(** *** Converting *)

(** A guard that becomes another one, in a call that always succeeds. *)
Lemma wp_convert_always v v' o (p : iprog unit) vs vs' m r (Q : unit → role → Prop) :
  holds vs m r → vs ≡ₚ v :: vs' → raw_convert (glock v) o = always p → converts o = (gkind v, gkind v') →
  glock v' = glock v → gpointer v' = Data (glock v') [] →
  (∀ r', holds (v' :: vs') m r' → Q tt (R r')) →
  xwp (change (glock v) (gkind v) (gkind v') p) (R r) Q.
Proof.
  intros Hr E Eo Ec El Ep HQ. pose proof (holds_perm _ _ _ _ E Hr) as (_ & [Hv _]%Forall_cons).
  eapply (wp_change id t Ht v v'); [exact Hr|exact E|done|by eapply points_kept| |exact HQ].
  intros r' Hr'. unfold key in *. rewrite El. change (gkind v') with (gkind v, gkind v').2. rewrite <- Ec.
  eapply convert_always; [done|apply Hv|by rewrite Ec].
Qed.

Lemma wp_convert_try v v' o vs vs' m r (Q : bool → role → Prop) :
  holds vs m r → vs ≡ₚ v :: vs' → converts o = (gkind v, gkind v') →
  glock v' = glock v → gpointer v' = Data (glock v') [] →
  (∀ (b : bool) r', holds ((if b then v' else v) :: vs') m r' → Q b (R r')) →
  xwp (try_change (glock v) (gkind v) (gkind v') (raw_convert (glock v) o)) (R r) Q.
Proof.
  intros Hr E Ec El Ep HQ. pose proof (holds_perm _ _ _ _ E Hr) as (_ & [Hv _]%Forall_cons).
  eapply (wp_try_change id t Ht v v'); [exact Hr|exact E|done|by eapply points_kept| |exact HQ].
  intros r' Hr'. eapply wp_mono; [|apply (convert_spec t (glock v) o); [done|apply Hv|by rewrite Ec]].
  intros b r''. rewrite Ec. unfold key. rewrite El. by destruct b.
Qed.

Lemma wp_run_bump v vs vs' m r (Q : unit → role → Prop) :
  holds vs m r → vs ≡ₚ v :: vs' → (∀ r', holds vs m r' → Q tt (R r')) → xwp (run_bump v) (R r) Q.
Proof.
  intros Hr E HQ.
  assert (HQ' : ∀ r', holds (v :: vs') m r' → Q tt (R r')).
  { intros r' Hr'. apply HQ. by eapply holds_perm; [symmetry; exact E|]. }
  destruct v as [g|g|g|g|g]; cbn [run_bump]; try (by apply wp_ret, HQ).
  - by apply (wp_convert_always (VRead g) (VRead g) BumpShared (Raw.bump_shared (RwLockReadGuard.rwlock g)) vs vs' m).
  - by apply (wp_convert_always (VWrite g) (VWrite g) BumpExclusive (Raw.bump_exclusive (RwLockWriteGuard.rwlock g)) vs vs' m).
  - by apply (wp_convert_always (VUpgradable g) (VUpgradable g) BumpUpgradable (Raw.bump_upgradable (upgradable_lock g)) vs vs' m).
Qed.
######
*What to produce*. Read the data above and pull out each line that holds the string "glock".

*Your response*.
  holds vs m r → vs ≡ₚ v :: vs' → raw_convert (glock v) o = always p → converts o = (gkind v, gkind v') →
  glock v' = glock v → gpointer v' = Data (glock v') [] →
  xwp (change (glock v) (gkind v) (gkind v') p) (R r) Q.
  glock v' = glock v → gpointer v' = Data (glock v') [] →
  xwp (try_change (glock v) (gkind v) (gkind v') (raw_convert (glock v) o)) (R r) Q.
  intros r' Hr'. eapply wp_mono; [|apply (convert_spec t (glock v) o); [done|apply Hv|by rewrite Ec]].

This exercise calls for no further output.